Dynamic competing histone H4 K5K8 acetylation and butyrylation are hallmarks of highly active gene promoters. Mus musculus

Newly discovered histone lysine acylations increase the functional diversity of nucleosomes well beyond acetylation. Here, we focus on histone butyrylation in the context of sperm cell differentiation. Specifically, we investigate the butyrylation of histone H4 lysine 5 and 8 at gene promoters, where acetylation guides the binding of Brdt, a bromodomain-and-extra-terminal protein, thereby mediating stage-specific gene expression programs.

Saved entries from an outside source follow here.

Definition held_key (pc : CallPc) : option (IpAddr * Z) := match pc with Holding px => Some (p_key px) | _ => None end.
(** Where an address is to be found. *)
Definition around (st : list CallPc * Pool) : gset (IpAddr * Z) := addrs st.2 ∪ list_to_set (omap held_key st.1).
Definition reported (es : list SessionEvent) (k : IpAddr * Z) : Prop :=
  exists p, SCall (CallReportDead p) ∈ es /\ sockaddr_parse (rd_proxy p) = Some k.
Lemma around_insert pcs i pc pc' pool : pcs !! i = Some pc -> forall k, k ∈ around (<[i := pc']> pcs, pool) <->
  k ∈ addrs pool \/ held_key pc' = Some k \/ exists j q, j <> i /\ pcs !! j = Some q /\ held_key q = Some k.
Proof.
  intros Hi k. unfold around. cbn [fst snd]. rewrite elem_of_union, elem_of_list_to_set, list_elem_of_omap.
  assert ((exists q, q ∈ <[i := pc']> pcs /\ held_key q = Some k) <->
    held_key pc' = Some k \/ exists j q, j <> i /\ pcs !! j = Some q /\ held_key q = Some k) as ->; [|tauto].
  pose proof (lookup_lt_Some _ _ _ Hi) as Hlt. split.
  - intros (q & (j & Hj)%list_elem_of_lookup & Hq). apply list_lookup_insert_Some in Hj as [(<- & <- & _)|[Hne Hj]]; [by left|].
    right. by exists j, q.
  - intros [Hq|(j & q & Hne & Hj & Hq)].
    + exists pc'. split; [|done]. apply list_elem_of_lookup. exists i. by apply list_lookup_insert_eq.
    + exists q. split; [|done]. apply list_elem_of_lookup. exists j. by rewrite list_lookup_insert_ne.
Qed.
Lemma taken_addrs s c p px p' : try_get s c p = Some (px, p') -> addrs p = {[p_key px]} ∪ addrs p'.
Proof.
  intros E. pose proof (try_get_sound s c p) as Ht. rewrite E in Ht. destruct Ht as (i & e & Hi & -> & _ & -> & _).
  apply set_eq. intros k. rewrite elem_of_union, elem_of_singleton, !elem_of_addrs. cbn [state set_state].
  apply delete_Permutation in Hi. split.
  - intros (x & Hx & <-). rewrite Hi in Hx. apply elem_of_cons in Hx as [->|Hx]; [by left|right; by exists x].
  - intros [->|(x & Hx & <-)]; [exists e; split; [rewrite Hi; by left|done]|exists x; split; [rewrite Hi; by right|done]].
Qed.
Definition dead_key (pc : CallPc) : option (IpAddr * Z) :=
  match pc with Called (CallReportDead p) => sockaddr_parse (rd_proxy p) | _ => None end.
(** A step moves an address between the pool and a call's hands, or takes away the one reported. *)
Lemma call_around pc pool pc' pool' : call_step pc pool = Some (pc', pool') ->
  forall k, (k ∈ addrs pool' \/ held_key pc' = Some k -> k ∈ addrs pool \/ held_key pc = Some k) /\
    (k ∈ addrs pool \/ held_key pc = Some k -> dead_key pc <> Some k -> k ∈ addrs pool' \/ held_key pc' = Some k).
Proof.
  intros E k. destruct pc as [[p| |p]|px|a]; cbn [call_step call_tool] in E; [| | | |done].
  - assert (forall info, pc' = Answered (AProxy info) /\ pool' = pool -> held_key pc' = None /\ pool' = pool) as Hn by by intros info [-> ->].
    destruct (parse_scheme (gp_scheme p)) as [s|]; [|by injection E as <- <-].
    destruct (try_get s (gp_country p) pool) as [[px q]|] eqn:Et; injection E as <- <-; [|done].
    apply taken_addrs in Et as ->. cbn. rewrite elem_of_union, elem_of_singleton. split; [intros [?|[= <-]]; auto|intros [[->|?]|?]; auto; done].
  - by injection E as <- <-.
  - unfold handle_report_dead, dead_key in *. destruct (sockaddr_parse (rd_proxy p)) as [[ip port]|]; [|by injection E as <- <-].
    destruct (remove ip port pool) as [b q] eqn:Er. injection E as <- <-. assert (addrs q = addrs pool ∖ {[(ip, port)]}) as ->
      by (rewrite <- addrs_remove; by rewrite Er).
    cbn. rewrite elem_of_difference, elem_of_singleton. split; [intros [[? _]|?]; [by left|done]|].
    intros [Hk|Hk]; [|done]. intros Hd. left. split; [done|]. intros ->. done.
  - injection E as <- <-. rewrite addrs_add, elem_of_union, elem_of_singleton. cbn. split.
    + intros [[->|?]|?]; [by right|by left|done].
    + intros [?|[= <-]] _; left; [by right|by left].
Qed.
Lemma session_around e st st' : session_step e st = Some st' ->
  (forall k, k ∈ around st' -> k ∈ around st \/ exists px, e = SImport px /\ p_key px = k) /\
  (forall k, k ∈ around st -> k ∈ around st' \/ exists pc, pc ∈ st.1 /\ dead_key pc = Some k) /\
  (forall px, e = SImport px -> country_ok px (countries (config st.2)) = true -> p_key px ∈ around st').
Proof.
  destruct st as [pcs pool]. intros E. destruct e as [c|i|px]; cbn in E.
  - injection E as <-. unfold around. cbn [fst snd]. rewrite omap_app. cbn. rewrite app_nil_r. split_and!; [by left|by left|done].
  - destruct (pcs !! i) as [pc|] eqn:Hi; [|done]. cbn in E. destruct (call_step pc pool) as [[pc' pool']|] eqn:Ec; [|done]. injection E as <-.
    pose proof (call_around _ _ _ _ Ec) as Hc. pose proof (around_insert pcs i pc pc' pool' Hi) as Hn.
    pose proof (around_insert pcs i pc pc pool Hi) as Ho. rewrite list_insert_id in Ho by done. split_and!; [| |done].
    + intros k. rewrite Hn, Ho. destruct (Hc k) as [H1 _]. intros Hk. left. tauto.
    + intros k. rewrite Hn, Ho. destruct (Hc k) as [_ H2]. intros Hk. destruct (decide (dead_key pc = Some k)) as [Hd|Hd].
      * right. exists pc. split; [by eapply list_elem_of_lookup_2|done].
      * left. tauto.
  - injection E as <-. unfold around, import. cbn [fst snd]. destruct (country_ok px (countries (config pool))) eqn:Ec.
    + assert (addrs (push (ready_entry px) pool) = addrs pool ∪ {[p_key px]}) as ->.
      { unfold addrs, push. cbn. rewrite map_app, list_to_set_app_L. cbn. by rewrite union_empty_r_L. }
      split_and!; [|set_solver|intros x [= ->] _; set_solver].
      intros k Hk. destruct (decide (p_key px = k)); [right; by exists px|left; set_solver].
    + split_and!; [by left|by left|]. intros x [= ->]. by rewrite Ec.
Qed.
Lemma config_call pc pool pc' pool' : call_step pc pool = Some (pc', pool') -> config pool' = config pool.
Proof.
  destruct pc as [[p| |p]|px|a]; cbn; intros E; [| | | |done].
  - destruct (parse_scheme _); [|by injection E as <- <-]. pose proof (try_get_sound s (gp_country p) pool) as Ht.
    destruct (try_get _ _ _) as [[px q]|]; injection E as <- <-; [|done]. by destruct Ht as (i & e & _ & _ & _ & -> & _).
  - by injection E as <- <-.
  - unfold handle_report_dead in E. destruct (sockaddr_parse _) as [[ip port]|]; cbn in E; by injection E as <- <-.
  - injection E as <- <-. unfold add. by destruct (existsb _ _).
Qed.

Genome-wide mapping data show that highly active Brdt-bound gene promoters systematically harbour competing histone acetylation and butyrylation marks at H4 K5 and K8. Histone butyrylation, despite acting as a direct stimulator of transcription, competes with acetylation, especially at H4 K5, to prevent Brdt binding. The observed in vivo H4 K5K8 acetylation butyrylation state at active promoters is reproduced in vitro where p300 indistinctly acetylates and butyrylates H4 K5 and K8. Altogether, highly active gene promoter regions are characterized by alternating H4 acetylation and butyrylation sustaining direct gene activation and a dynamic bromodomain binding. Overall design: Examination of 4 different histone modifications, butyrylation of H4K5 and of H4K8, and acetylation of H4K5 and H4K8, in mouse spermatogenic cells at 2 stages: spermatocytes and round spermatids.